- [TASK GOAL] Determine how many lines of the listing contain the word "None". The reply is that number alone.

SOURCE MATERIAL section start

(* ===== verification/Rows.v ===== *)
(** * What the tables of PostgreSQL keep, as JSON

    The form that [serde] derives for the frames, snapshots, questions, statuses
    and journal entries of a session ([session/frames/node.rs], [status.rs],
    [policy.rs], [session/snapshot/mod.rs], [hitl/mod.rs], [hitl/model.rs],
    [session/logs/mod.rs], [session/model.rs], [job/mod.rs], [worker/mod.rs]),
    which the columns of the tables hold. *)

From stdpp Require Import pretty.
From S2P Require Import Prelude Ids Json Channels Types RunLog Frames Wire ErrorChain Snapshots Sessions.
Local Open Scope Z_scope.

(** ** Dates: their text, of RFC 3339 *)

Class Dates := {
  date_to_text : Z → string; date_of_text : string → option Z;
  date_roundtrip : ∀ t, date_of_text (date_to_text t) = Some t }.

Definition date_to_value `{Dates} (t : Z) : Value := Str (date_to_text t).
Definition date_from_value `{Dates} (v : Value) : Res () Z :=
  match v with Str s => of_option () (date_of_text s) | _ => malformed end.

(** ** Numbers as the keys of an object *)

Definition digit (c : Ascii.ascii) : option N :=
  let n := Ascii.N_of_ascii c in
  if decide (48 ≤ n ∧ n ≤ 57)%N then Some (n - 48)%N else None.

Fixpoint decimal (acc : N) (s : string) : option N :=
  match s with
  | EmptyString => Some acc
  | String.String c s => d ← digit c; decimal (10 * acc + d) s
  end.

Lemma digit_pretty x : (x < 10)%N → digit (pretty_N_char x) = Some x.
Proof.
  intros Hx. assert (x ∈ [0; 1; 2; 3; 4; 5; 6; 7; 8; 9]%N) as Hin.
  { destruct x as [|p]; [by left|]. do 4 (destruct p as [p|p|]; try lia; try by (simpl; set_solver)). }
  rewrite !elem_of_cons, elem_of_nil in Hin. naive_solver.
Qed.

Lemma decimal_pretty_go x s : decimal 0 (pretty_N_go x s) = decimal x s.
Proof.
  revert s. induction (N.lt_wf_0 x) as [x _ IH]; intros s. destruct (decide (x = 0)%N) as [->|Hx].
  { by rewrite pretty_N_go_0. }
  rewrite pretty_N_go_step by lia. rewrite IH by (apply N.div_lt; lia). cbn [decimal].
  rewrite digit_pretty by (apply N.mod_lt; lia). simpl. f_equal.
  pose proof (N.div_mod x 10). lia.
Qed.

Definition key_of_uint (z : Z) : string := pretty z.
(** A number has no leading zero. *)
Definition zero_first (s : string) : bool :=
  match s with String.String c _ => bool_decide (c = Ascii.ascii_of_nat 48) | EmptyString => false end.
Definition uint_of_key (bits : Z) (s : string) : Res () Z :=
  if decide (s = "" ∨ (zero_first s = true ∧ s ≠ "0")) then malformed
  else match decimal 0 s with
       | Some n => if Z.of_N n <? 2 ^ bits then Ok (Z.of_N n) else malformed
       | None => malformed
       end.

Lemma pretty_go_head x s : (0 < x)%N → ∃ d r, pretty_N_go x s = String.String (pretty_N_char d) r ∧ (0 < d < 10)%N.
Proof.
  revert s. induction (N.lt_wf_0 x) as [x _ IH]; intros s Hx. rewrite pretty_N_go_step by lia.
  destruct (decide (x < 10)%N) as [Hs|Hs].
  - rewrite N.div_small, pretty_N_go_0, N.mod_small by done. eauto.
  - apply IH; [apply N.div_lt; lia|]. apply N.div_str_pos. lia.
Qed.

Lemma not_zero_char d : (0 < d < 10)%N → pretty_N_char d ≠ Ascii.ascii_of_nat 48.
Proof.
  intros Hd E. assert (digit (pretty_N_char d) = Some 0%N) as Hc by (rewrite E; reflexivity).
  rewrite digit_pretty in Hc by lia. injection Hc. lia.
Qed.

Lemma uint_key_roundtrip bits z : 0 ≤ z < 2 ^ bits → uint_of_key bits (key_of_uint z) = Ok z.
Proof.
  intros [Hl Hu]. unfold uint_of_key, key_of_uint. destruct z as [|p|p]; [|change (pretty (Z.pos p)) with (pretty_N_go (N.pos p) "")|lia].
  - simpl. destruct (Z.ltb_spec 0 (2 ^ bits)); [done|lia].
  - destruct (pretty_go_head (N.pos p) "") as (d&r&E&Hd); [lia|]. rewrite decide_False.
    + rewrite decimal_pretty_go. simpl. destruct (Z.ltb_spec (Z.pos p) (2 ^ bits)); [done|lia].
    + rewrite E. intros [Hx|[Hx%bool_decide_eq_true_1 _]]; [done|]. by apply (not_zero_char d Hd).
Qed.

(** [HashMap<u32, _>] *)
Definition uint_map_to_value {A} `{Wire A} (m : gmap Z A) : Value := to_value (kmap key_of_uint m : gmap string A).
Definition uint_map_from_value {A} `{Wire A} (bits : Z) (v : Value) : Res () (gmap Z A) :=
  m ← (from_value v : Res () (gmap string A));
  l ← res_map (λ p, k ← uint_of_key bits p.1; Ok (k, p.2)) (map_to_list m);
  Ok (list_to_map l).

Definition uint_map_sendable {A} `{Wire A} (bits : Z) (m : gmap Z A) : Prop :=
  map_Forall (λ k a, 0 ≤ k < 2 ^ bits ∧ sendable a) m.

Lemma uint_map_roundtrip {A} `{Wire A} bits (m : gmap Z A) :
  uint_map_sendable bits m → uint_map_from_value bits (uint_map_to_value m) = Ok m.
Proof.
  intros Hm. unfold uint_map_from_value, uint_map_to_value. rewrite wire_roundtrip.
  2: { intros k a (k'&->&Hk)%lookup_kmap_Some; [|apply _]. by apply Hm in Hk as [_ ?]. }
  simpl. set (l := map_to_list (kmap key_of_uint m : gmap string A)).
  assert (∃ l', res_map (λ p, k ← uint_of_key bits p.1; Ok (k, p.2)) l = Ok l' ∧ l = prod_map key_of_uint Datatypes.id <$> l')
    as (l'&->&Hl').
  { assert (Forall (λ p, ∃ k, p.1 = key_of_uint k ∧ 0 ≤ k < 2 ^ bits) l) as Hl.
    { apply Forall_forall. intros [s a] Hin%elem_of_map_to_list. apply lookup_kmap_Some in Hin as (k&->&Hk); [|apply _].
      exists k. split; [done|]. by apply Hm in Hk as [? _]. }
    induction Hl as [|[s a] l (k&Hs&Hk) _ (l'&Hr&El)]; [by exists []|]. simpl in Hs. subst s.
    exists ((k, a) :: l'). cbn [res_map fst snd]. rewrite uint_key_roundtrip by done. simpl. by rewrite Hr, El. }
  simpl. f_equal. apply map_eq. intros k.
  trans ((kmap key_of_uint m : gmap string A) !! key_of_uint k); [|by rewrite lookup_kmap by apply _]. unfold l in Hl'.
  rewrite <- (list_to_map_to_list (kmap key_of_uint m : gmap string A)), Hl'.
  clear Hl'. induction l' as [|[k' a] l' IH]; simpl; [done|]. destruct (decide (k = k')) as [->|Hne].
  - by rewrite !lookup_insert_eq.
  - rewrite !lookup_insert_ne; [exact IH| |done]. intros Hk. by apply Hne, (inj pretty).
Qed.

SOURCE MATERIAL section end

- [ANSWER SECTION] 2